Je viens pour la première fois au bord de ce lac. Il est cinq
heures. La Lune est haute. Quel calme.
Le lion qui est en moi est redevenu doux presque nonchalant.
Mon regard scrute toutes les ombres qui se détachent et
viennent vers moi lentement et j’en ressens les mouvements,
des « trous d’air » d’avion. Étrange sensation d’un spectacle…
ombrageux qui se déplace comme des marionnettes.
Elles m’entourent… complètement… sur plusieurs étages dont
le sommet est l’éclairage de la Lune. Je suis comme dans un
puits. Je suis fasciné et je m’assois à demi-fesse sur un rocher.

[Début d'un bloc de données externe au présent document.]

(** The index expression [availableSet[k]] of a [map[string]bool]: the zero
    value [false] for a key that is not in the map. *)
Definition index_bool (availableSet : gmap string bool) (k : string) : bool :=
  default false (availableSet !! k).

(** The loop [for _, member := range family] of [ResolveModelFamily] with the
    return that follows it. *)
Fixpoint resolve_in_family (availableSet : gmap string bool) (canonicalID : string)
    (family : list FamilyMember) : string * string * bool :=
  match family with
  | [] => ("", canonicalID, false)
  | member :: rest =>
      if index_bool availableSet (Provider member)
      then (Provider member, ModelID member, true)
      else resolve_in_family availableSet canonicalID rest
  end.

(** [ResolveModelFamily(canonicalID, availableProviders)]
    = [(provider, modelID, found)]. *)
Definition ResolveModelFamily (canonicalID : string) (availableProviders : list string)
    : string * string * bool :=
  match ModelFamilies !! canonicalID with
  | None => ("", canonicalID, false)
  | Some family =>
      resolve_in_family (make_availableSet availableProviders) canonicalID family
  end.

(** [member] is the first member of [family], at index [i], whose provider
    occurs in [available]. *)
Definition first_available (available : list string) (family : list FamilyMember)
    (i : nat) (member : FamilyMember) : Prop :=
  family !! i = Some member
  ∧ Provider member ∈ available
  ∧ ∀ j earlier, (j < i)%nat → family !! j = Some earlier → Provider earlier ∉ available.

(** The inner loop of [GetCanonicalModelID]: does [members] hold a member
    with this model id? *)
Fixpoint has_model (members : list FamilyMember) (providerModelID : string) : bool :=
  match members with
  | [] => false
  | member :: rest =>
      if String.eqb (ModelID member) providerModelID then true
      else has_model rest providerModelID
  end.

(** [GetCanonicalModelID] over one iteration order of the map. Go leaves the
    order of [for canonical, members := range ModelFamilies] unspecified: it
    visits every entry once, in some order [visited]. *)
Fixpoint GetCanonicalModelID_in (visited : list (string * list FamilyMember))
    (providerModelID : string) : string :=
  match visited with
  | [] => ""
  | (canonical, members) :: rest =>
      if has_model members providerModelID then canonical
      else GetCanonicalModelID_in rest providerModelID
  end.

(** The iteration orders [range ModelFamilies] can take. *)
Definition iteration_order (visited : list (string * list FamilyMember)) : Prop :=
  visited ≡ₚ map_to_list ModelFamilies.

(** [IsCanonicalID(modelID)]. *)
Definition IsCanonicalID (modelID : string) : bool :=
  bool_decide (is_Some (ModelFamilies !! modelID)).

End Registry.

(** ** internal/runtime/executor/model_quirks.go *)

Module Executor.
Import GoStrings.

(** [registry.ThinkingSupport]: its fields are not read by the quirks. *)
Variant ThinkingSupport : Type := thinking_support.

(** [registry.ModelInfo], the three fields model_quirks.go reads. The
    pointer [Thinking] is an option; the two limits are Go [int]s. *)
Record ModelInfo : Type := mkModelInfo
  { Thinking : option ThinkingSupport;
    OutputTokenLimit : Z;
    MaxCompletionTokens : Z }.

(** [isClaudeModel(model)]. *)
Definition isClaudeModel (model : string) : bool :=
  Contains (ToLower model) "claude".

(** [isGeminiModel(model)]. *)
Definition isGeminiModel (model : string) : bool :=
  let lower := ToLower model in
  HasPrefix lower "gemini" || Contains lower "gemini".

(** [hasThinkingSuffix(model)]. *)
Definition hasThinkingSuffix (model : string) : bool :=
  HasSuffix model "-thinking".

Section WithRegistry.

(** [registry.GetGlobalRegistry().GetModelInfo(id)]: the registered
    [*ModelInfo], [nil] ([None]) for an id the registry does not know. The
    registry itself is not among the sources; the quirks only call it. *)
Variable GetModelInfo : string → option ModelInfo.

(** [isThinkingModel(model)]. *)
Definition isThinkingModel (model : string) : bool :=
  match GetModelInfo model with
  | Some info => bool_decide (Thinking info ≠ None)
  | None => false
  end.

(** [getThinkingVariant(model)]. *)
Definition getThinkingVariant (model : string) : string :=
  if hasThinkingSuffix model then model
  else
    let thinkingModel := model +:+ "-thinking" in
    match GetModelInfo thinkingModel with
    | Some _ => thinkingModel
    | None => ""
    end.

(** [getOutputTokenLimit(model)]. *)
Definition getOutputTokenLimit (model : string) : Z :=
  match GetModelInfo model with
  | None => 0
  | Some info =>
      if (0 <? OutputTokenLimit info)%Z then OutputTokenLimit info
      else MaxCompletionTokens info
  end.

End WithRegistry.

End Executor.

(** ** internal/translator/ir: the content coalescer and the SSE builders *)

Module IR.
Import GoStrings.

Section Coalescer.

(** The element type of [parts []any]. *)
Context {any : Type}.

(** Go's nil interface value, the zero value of [any]: what the cells of a
    newly allocated backing array hold. *)
Variable nil_any : any.

(** The capacity the runtime picks when [append] has to reallocate, from
    the old capacity and the length needed. *)
Variable growslice : nat → nat → nat.

(** The backing arrays of the [[]any] slices of the program, by address. A
    slice does not hold its elements: it points into one of these arrays, and
    two slices may point into the same one. *)
Local Abbreviation Memory := (list (list any)).

(** A [[]any] value as Go has it: the backing array it points into and the
    index of its first element there, its length and its capacity. *)
Record SliceHeader : Type := mkSliceHeader
  { sl_array : nat;
    sl_off : nat;
    sl_len : nat;
    sl_cap : nat }.

Record geminiContent : Type := mkContent
  { role : string;
    parts : SliceHeader }.

(** [contents] is held as the list of its elements: its backing array is
    made by the pool's [New] or by [GetContentCoalescer] and no value that
    leaves the coalescer points into it ([Build] copies each content out). *)
Record ContentCoalescer : Type := mkCoalescer
  { contents : list geminiContent;
    lastRole : string }.

(** The backing array of a slice; a nil slice has none. *)
Definition backing (m : Memory) (s : SliceHeader) : list any :=
  default [] (m !! sl_array s).

(** The elements a slice shows in memory [m]. *)
Definition slice_elems (m : Memory) (s : SliceHeader) : list any :=
  take (sl_len s) (drop (sl_off s) (backing m s)).


(** What [contentCoalescerPool.New] builds: no contents, the zero role. *)
Definition newContentCoalescer : ContentCoalescer :=
  {| contents := []; lastRole := "" |}.

(** [PutContentCoalescer(c)]: the coalescer as it goes back to the pool. *)
Definition PutContentCoalescer (c : ContentCoalescer) : ContentCoalescer :=
  {| contents := take 0 (contents c); lastRole := "" |}.

(** [append(s, ps...)] on [[]any]. With room in the backing array of [s]
    the elements of [ps] are written there, behind the elements of [s], and
    every slice that shows those cells shows the new elements from then on;
    without room a new array is allocated, at the next free address, and the
    elements of both are copied over. Either way the elements of [ps] are
    read before anything is written. *)
Definition append_slice (m : Memory) (s ps : SliceHeader) : Memory * SliceHeader :=
  let xs := slice_elems m ps in
  let needed := (sl_len s + sl_len ps)%nat in
  if (needed <=? sl_cap s)%nat then
    (alter (list_inserts (sl_off s + sl_len s) xs) (sl_array s) m,
     {| sl_array := sl_array s; sl_off := sl_off s; sl_len := needed; sl_cap := sl_cap s |})
  else
    let newcap := Nat.max needed (growslice (sl_cap s) needed) in
    (m ++ [slice_elems m s ++ xs ++ replicate (newcap - needed) nil_any],
     {| sl_array := length m; sl_off := 0; sl_len := needed; sl_cap := newcap |}).

(** [c.Emit(role, parts)], on the memory and the coalescer. A new content
    holds the caller's slice itself, not a copy of its elements. *)
Definition Emit (r : string) (ps : SliceHeader) (st : Memory * ContentCoalescer)
    : Memory * ContentCoalescer :=
  let '(m, c) := st in
  if (sl_len ps =? 0)%nat then st
  else if String.eqb r (lastRole c) && (0 <? length (contents c))%nat then
    match last (contents c) with
    | Some g =>
        let '(m', s') := append_slice m (parts g) ps in
        (m', {| contents := <[(length (contents c) - 1)%nat :=
                               {| role := role g; parts := s' |}]> (contents c);
                lastRole := lastRole c |})
    | None => st
    end
  else
    (m, {| contents := contents c ++ [ {| role := r; parts := ps |} ];
           lastRole := r |}).

(** [c.Build()]: one [{"role": .., "parts": ..}] object per content, a pair
    here, holding the content's slice; Go's [nil] result for no contents is
    the empty list. *)
Definition Build (c : ContentCoalescer) : list (string * SliceHeader) :=
  if (length (contents c) =? 0)%nat then []
  else (fun g => (role g, parts g)) <$> contents c.

(** A run of [Emit] calls, first call first. *)
Definition emit_all (calls : list (string * SliceHeader))
    (st : Memory * ContentCoalescer) : Memory * ContentCoalescer :=
  foldl (fun st call => Emit call.1 call.2 st) st calls.


(** The spec's wording, to compare [Emit] and [Build] with: empty parts are
    dropped, and consecutive messages with the same role are merged, their
    parts concatenated in order. *)
Fixpoint merge_same_role (calls : list (string * list any))
    : list (string * list any) :=
  match calls with
  | [] => []
  | (r, ps) :: rest =>
      match merge_same_role rest with
      | (r', ps') :: merged =>
          if String.eqb r r' then (r, ps ++ ps') :: merged
          else (r, ps) :: (r', ps') :: merged
      | [] => [(r, ps)]
      end
  end.




(** The pair [Build] makes of one content. *)
Definition built_of (g : geminiContent) : string * SliceHeader := (role g, parts g).

(** The coalescer's invariant: the running last role is the role of the
    last content. *)
Definition last_role_ok (c : ContentCoalescer) : Prop :=
  ∀ g, last (contents c) = Some g → role g = lastRole c.

(** Neighbours carry different roles, by recursion on the list. *)
Fixpoint adjacent_distinct {B : Type} (l : list (string * B)) : Prop :=
  match l with
  | x :: (y :: _) as rest => x.1 ≠ y.1 ∧ adjacent_distinct rest
  | _ => True
  end.

(** Every content holds at least one part. *)
Definition parts_nonempty (cs : list geminiContent) : Prop :=
  Forall (fun g => (0 < sl_len (parts g))%nat) cs.

(** What a state reached by [Emit] calls satisfies. *)
Definition coalescer_ok (c : ContentCoalescer) : Prop :=
  last_role_ok c ∧ adjacent_distinct (Build c) ∧ parts_nonempty (contents c).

Position d’alerte et d’inconfort. Les ombres ne me semblent
pas menaçantes. Le ciel est leur ciel. Je suis un étranger. Une
pelure d’humain sans doute.
— Que viens-tu faire ici, humain ? Une voix d’ombre, rustique
en écho m’interpelle qui fait trembler mes esgourdes.
— J’ai un corps à faire disparaître au plus tôt et la jungle n’est
pas à côté…
— Tu as l’humour végétal, c’est curieux pour un humain…
— Euh…
— Ne moelle pas ici… ne prends pas racine…
— Je pensais que vous pouviez m’aider… je viens de la part
d’une amie… à vous…
— On n’a pas d’amie, l’humain… et qu’est-ce que tu donnes en
échanges…
— Euh… rien… pourquoi ?
— Ce n’est pas dans nos conventions habituelles… un service
en appel un autre. Vous appelez ça : « le retour d’ascenseur ».
— En fait, je pensais que vous aviez un arrangement avec mon,
enfin votre amie… et que je pouvais compter sur vous…
— Tu vas porter le corps sur le semblant de plage, face à toi, à
cinquante mètres… dit la même voix.
Et d’un seul tenant toutes les ombres se dispersent.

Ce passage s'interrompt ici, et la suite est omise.